→ Prompt:
Everything in the listing below needs to be retyped exactly.
====================
(** X20 at two transactions, one rolled back and one committed,
    with the rollback failing. *)
Lemma no_connection_is_lost_witness :
  let acts := [New 15000 5000 true;
               Add (js "tx1") 1 (js "delete from t");
               Add (js "tx2") 2 (js "update t set x = 1");
               Rollback (js "tx1") initiator_user reason_user;
               Commit (js "tx2");
               QuerySettles 1 (Normal {| rowCount := None |});
               QuerySettles 0 (Throw (DriverError 9))] in
  let s := store (perform_all query_returns release_returns acts idle) in
  careful query_returns release_returns acts idle
  /\ staged acts = [1; 2]
  /\ releases_of (history s) = [2; 1]
  /\ registered s = []
  /\ count_occ Nat.eq_dec (staged acts) 1
     = count_occ Nat.eq_dec (releases_of (history s)) 1
       + count_occ Nat.eq_dec (registered s) 1.
Proof.
  cbv zeta.
  assert (H : careful query_returns release_returns
                [New 15000 5000 true;
                 Add (js "tx1") 1 (js "delete from t");
                 Add (js "tx2") 2 (js "update t set x = 1");
                 Rollback (js "tx1") initiator_user reason_user;
                 Commit (js "tx2");
                 QuerySettles 1 (Normal {| rowCount := None |});
                 QuerySettles 0 (Throw (DriverError 9))] idle)
    by (vm_compute; repeat split).
  split; [exact H|]. split; [reflexivity|].
  split; [vm_compute; reflexivity|]. split; [vm_compute; reflexivity|].
  apply (@no_connection_is_lost query_returns release_returns _ 1 H).
Defined.

(** X22 at a transaction that is left alone far beyond the
    timeout. *)
Lemma monitor_off_never_times_out_witness :
  let acts := [New 15000 5000 false;
               Add (js "tx1") 1 (js "delete from t");
               TimePasses 99999;
               TimerFires 0; TimerFires 1] in
  forallb (fun a => negb (startsMonitor a)) acts = true
  /\ timers (store (perform_all query_returns release_returns acts idle)) = []
  /\ has (perform_all query_returns release_returns acts idle) (js "tx1") = true
  /\ queries_of (history (store (perform_all query_returns release_returns
                                             acts idle))) = [].
Proof.
  cbv zeta. split; [reflexivity|].
  destruct (@monitor_off_never_times_out query_returns release_returns
              [New 15000 5000 false;
               Add (js "tx1") 1 (js "delete from t");
               TimePasses 99999;
               TimerFires 0; TimerFires 1] eq_refl) as (_ & A & _).
  split; [exact A|]. vm_compute. repeat split.
Defined.

(** X15 at an insert that the database rejects. *)
Lemma handleExecuteDML_reports_statement_error_witness :
  let sql := js "insert into t values (1)" in
  let res := complete (query_fails_on sql) connect_succeeds
                      (handleExecuteDML plainCase plainCase query_returns
                                        release_returns sql 15000)
                      booted in
  isReadOnlyQuery plainCase sql = false
  /\ (forall s c' text, query_returns s c' text = None)
  /\ (forall s, fst (connect_succeeds s) = Normal 7)
  /\ (forall s, exists q, fst (query_fails_on sql s 7 (js "BEGIN")) = Normal q)
  /\ (forall s, fst (query_fails_on sql s 7 sql) = Throw (DriverError 23505))
  /\ fst res = Normal (ExecutionError (DriverError 23505) sql)
  /\ map snd (queries_of (history (store (snd res))))
     = [js "BEGIN"; sql; js "ROLLBACK"].
Proof.
  cbv zeta.
  assert (H1 : isReadOnlyQuery plainCase (js "insert into t values (1)") = false)
    by (vm_compute; reflexivity).
  assert (H2 : forall (s : Store) (c' : Client) (text : jsstring),
                 query_returns s c' text = None) by reflexivity.
  assert (H3 : forall s, fst (connect_succeeds s) = Normal 7) by reflexivity.
  assert (H4 : forall s, exists q,
                 fst (query_fails_on (js "insert into t values (1)") s 7
                                     (js "BEGIN")) = Normal q)
    by (intros s; eexists; vm_compute; reflexivity).
  assert (H5 : forall s,
                 fst (query_fails_on (js "insert into t values (1)") s 7
                                     (js "insert into t values (1)"))
                 = Throw (DriverError 23505))
    by (intros s; vm_compute; reflexivity).
  split; [exact H1|]. split; [exact H2|]. split; [exact H3|].
  split; [exact H4|]. split; [exact H5|].
  destruct (@handleExecuteDML_reports_statement_error
              plainCase plainCase query_returns release_returns
              (query_fails_on (js "insert into t values (1)")) connect_succeeds
              booted (js "insert into t values (1)") 15000%Z 7
              (DriverError 23505) H1 H2 H3 H4 H5) as (A & B & _).
  split; [exact A|]. rewrite B. vm_compute. reflexivity.
Defined.

(** X17 at a manager just built: an insert is executed and
    committed at once, so that the commit and the rollback that follow
    find nothing. *)
Lemma tools_leave_the_registry_empty_witness :
  let qs := [ExecuteDml (js "insert into t values (1)");
             ExecuteCommit (js "tx_1");
             ExecuteRollback (js "tx_1")] in
  let served := serve_all plainCase plainCase query_returns release_returns
                          query_succeeds connect_succeeds config.default
                          qs booted in
  (0 < config.maxConcurrentTransactions config.default)%Z
  /\ transactions (store booted) = []
  /\ transactions (store (snd served)) = []
  /\ fst served
     = [DmlReply (DmlSuccess (js "INSERT") 1 5);
        TransactionReply (TransactionNotFound (js "tx_1"));
        TransactionReply (TransactionNotFound (js "tx_1"))].
Proof.
  cbv zeta. split; [reflexivity|]. split; [reflexivity|].
  destruct (@tools_leave_the_registry_empty
              plainCase plainCase query_returns release_returns
              query_succeeds connect_succeeds config.default
              [ExecuteDml (js "insert into t values (1)");
               ExecuteCommit (js "tx_1");
               ExecuteRollback (js "tx_1")] booted eq_refl eq_refl)
    as (A & _).
  split; [exact A|]. vm_compute. reflexivity.
Defined.

(** X21 at the three transactions 6000 ms earlier, when none
    of them was overdue. *)
Lemma checkTransactionTimeouts_with_nothing_overdue_witness :
  let l := with_store (set_clock 14000 (store threeStaged)) threeStaged in
  Map_wf (transactions (store l))
  /\ overdue (store l) (clock (store l)) = []
  /\ tick query_returns release_returns 0 l = l.
Proof.
  cbv zeta.
  assert (W : Map_wf (transactions
                        (store (with_store (set_clock 14000 (store threeStaged))
                                           threeStaged)))).
  { unfold Map_wf. vm_compute.
    repeat constructor; simpl; intuition discriminate. }
  assert (H : overdue (store (with_store (set_clock 14000 (store threeStaged))
                                         threeStaged))
                      (clock (store (with_store (set_clock 14000 (store threeStaged))
                                                threeStaged))) = [])
    by (vm_compute; reflexivity).
  split; [exact W|]. split; [exact H|].
  destruct (@checkTransactionTimeouts_with_nothing_overdue
              query_returns release_returns
              (with_store (set_clock 14000 (store threeStaged)) threeStaged)
              W H) as [_ T].
  exact (T 0).
Defined.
====================
→ Final answer:
(** X20 at two transactions, one rolled back and one committed,
    with the rollback failing. *)
Lemma no_connection_is_lost_witness :
  let acts := [New 15000 5000 true;
               Add (js "tx1") 1 (js "delete from t");
               Add (js "tx2") 2 (js "update t set x = 1");
               Rollback (js "tx1") initiator_user reason_user;
               Commit (js "tx2");
               QuerySettles 1 (Normal {| rowCount := None |});
               QuerySettles 0 (Throw (DriverError 9))] in
  let s := store (perform_all query_returns release_returns acts idle) in
  careful query_returns release_returns acts idle
  /\ staged acts = [1; 2]
  /\ releases_of (history s) = [2; 1]
  /\ registered s = []
  /\ count_occ Nat.eq_dec (staged acts) 1
     = count_occ Nat.eq_dec (releases_of (history s)) 1
       + count_occ Nat.eq_dec (registered s) 1.
Proof.
  cbv zeta.
  assert (H : careful query_returns release_returns
                [New 15000 5000 true;
                 Add (js "tx1") 1 (js "delete from t");
                 Add (js "tx2") 2 (js "update t set x = 1");
                 Rollback (js "tx1") initiator_user reason_user;
                 Commit (js "tx2");
                 QuerySettles 1 (Normal {| rowCount := None |});
                 QuerySettles 0 (Throw (DriverError 9))] idle)
    by (vm_compute; repeat split).
  split; [exact H|]. split; [reflexivity|].
  split; [vm_compute; reflexivity|]. split; [vm_compute; reflexivity|].
  apply (@no_connection_is_lost query_returns release_returns _ 1 H).
Defined.

(** X22 at a transaction that is left alone far beyond the
    timeout. *)
Lemma monitor_off_never_times_out_witness :
  let acts := [New 15000 5000 false;
               Add (js "tx1") 1 (js "delete from t");
               TimePasses 99999;
               TimerFires 0; TimerFires 1] in
  forallb (fun a => negb (startsMonitor a)) acts = true
  /\ timers (store (perform_all query_returns release_returns acts idle)) = []
  /\ has (perform_all query_returns release_returns acts idle) (js "tx1") = true
  /\ queries_of (history (store (perform_all query_returns release_returns
                                             acts idle))) = [].
Proof.
  cbv zeta. split; [reflexivity|].
  destruct (@monitor_off_never_times_out query_returns release_returns
              [New 15000 5000 false;
               Add (js "tx1") 1 (js "delete from t");
               TimePasses 99999;
               TimerFires 0; TimerFires 1] eq_refl) as (_ & A & _).
  split; [exact A|]. vm_compute. repeat split.
Defined.

(** X15 at an insert that the database rejects. *)
Lemma handleExecuteDML_reports_statement_error_witness :
  let sql := js "insert into t values (1)" in
  let res := complete (query_fails_on sql) connect_succeeds
                      (handleExecuteDML plainCase plainCase query_returns
                                        release_returns sql 15000)
                      booted in
  isReadOnlyQuery plainCase sql = false
  /\ (forall s c' text, query_returns s c' text = None)
  /\ (forall s, fst (connect_succeeds s) = Normal 7)
  /\ (forall s, exists q, fst (query_fails_on sql s 7 (js "BEGIN")) = Normal q)
  /\ (forall s, fst (query_fails_on sql s 7 sql) = Throw (DriverError 23505))
  /\ fst res = Normal (ExecutionError (DriverError 23505) sql)
  /\ map snd (queries_of (history (store (snd res))))
     = [js "BEGIN"; sql; js "ROLLBACK"].
Proof.
  cbv zeta.
  assert (H1 : isReadOnlyQuery plainCase (js "insert into t values (1)") = false)
    by (vm_compute; reflexivity).
  assert (H2 : forall (s : Store) (c' : Client) (text : jsstring),
                 query_returns s c' text = None) by reflexivity.
  assert (H3 : forall s, fst (connect_succeeds s) = Normal 7) by reflexivity.
  assert (H4 : forall s, exists q,
                 fst (query_fails_on (js "insert into t values (1)") s 7
                                     (js "BEGIN")) = Normal q)
    by (intros s; eexists; vm_compute; reflexivity).
  assert (H5 : forall s,
                 fst (query_fails_on (js "insert into t values (1)") s 7
                                     (js "insert into t values (1)"))
                 = Throw (DriverError 23505))
    by (intros s; vm_compute; reflexivity).
  split; [exact H1|]. split; [exact H2|]. split; [exact H3|].
  split; [exact H4|]. split; [exact H5|].
  destruct (@handleExecuteDML_reports_statement_error
              plainCase plainCase query_returns release_returns
              (query_fails_on (js "insert into t values (1)")) connect_succeeds
              booted (js "insert into t values (1)") 15000%Z 7
              (DriverError 23505) H1 H2 H3 H4 H5) as (A & B & _).
  split; [exact A|]. rewrite B. vm_compute. reflexivity.
Defined.

(** X17 at a manager just built: an insert is executed and
    committed at once, so that the commit and the rollback that follow
    find nothing. *)
Lemma tools_leave_the_registry_empty_witness :
  let qs := [ExecuteDml (js "insert into t values (1)");
             ExecuteCommit (js "tx_1");
             ExecuteRollback (js "tx_1")] in
  let served := serve_all plainCase plainCase query_returns release_returns
                          query_succeeds connect_succeeds config.default
                          qs booted in
  (0 < config.maxConcurrentTransactions config.default)%Z
  /\ transactions (store booted) = []
  /\ transactions (store (snd served)) = []
  /\ fst served
     = [DmlReply (DmlSuccess (js "INSERT") 1 5);
        TransactionReply (TransactionNotFound (js "tx_1"));
        TransactionReply (TransactionNotFound (js "tx_1"))].
Proof.
  cbv zeta. split; [reflexivity|]. split; [reflexivity|].
  destruct (@tools_leave_the_registry_empty
              plainCase plainCase query_returns release_returns
              query_succeeds connect_succeeds config.default
              [ExecuteDml (js "insert into t values (1)");
               ExecuteCommit (js "tx_1");
               ExecuteRollback (js "tx_1")] booted eq_refl eq_refl)
    as (A & _).
  split; [exact A|]. vm_compute. reflexivity.
Defined.

(** X21 at the three transactions 6000 ms earlier, when none
    of them was overdue. *)
Lemma checkTransactionTimeouts_with_nothing_overdue_witness :
  let l := with_store (set_clock 14000 (store threeStaged)) threeStaged in
  Map_wf (transactions (store l))
  /\ overdue (store l) (clock (store l)) = []
  /\ tick query_returns release_returns 0 l = l.
Proof.
  cbv zeta.
  assert (W : Map_wf (transactions
                        (store (with_store (set_clock 14000 (store threeStaged))
                                           threeStaged)))).
  { unfold Map_wf. vm_compute.
    repeat constructor; simpl; intuition discriminate. }
  assert (H : overdue (store (with_store (set_clock 14000 (store threeStaged))
                                         threeStaged))
                      (clock (store (with_store (set_clock 14000 (store threeStaged))
                                                threeStaged))) = [])
    by (vm_compute; reflexivity).
  split; [exact W|]. split; [exact H|].
  destruct (@checkTransactionTimeouts_with_nothing_overdue
              query_returns release_returns
              (with_store (set_clock 14000 (store threeStaged)) threeStaged)
              W H) as [_ T].
  exact (T 0).
Defined.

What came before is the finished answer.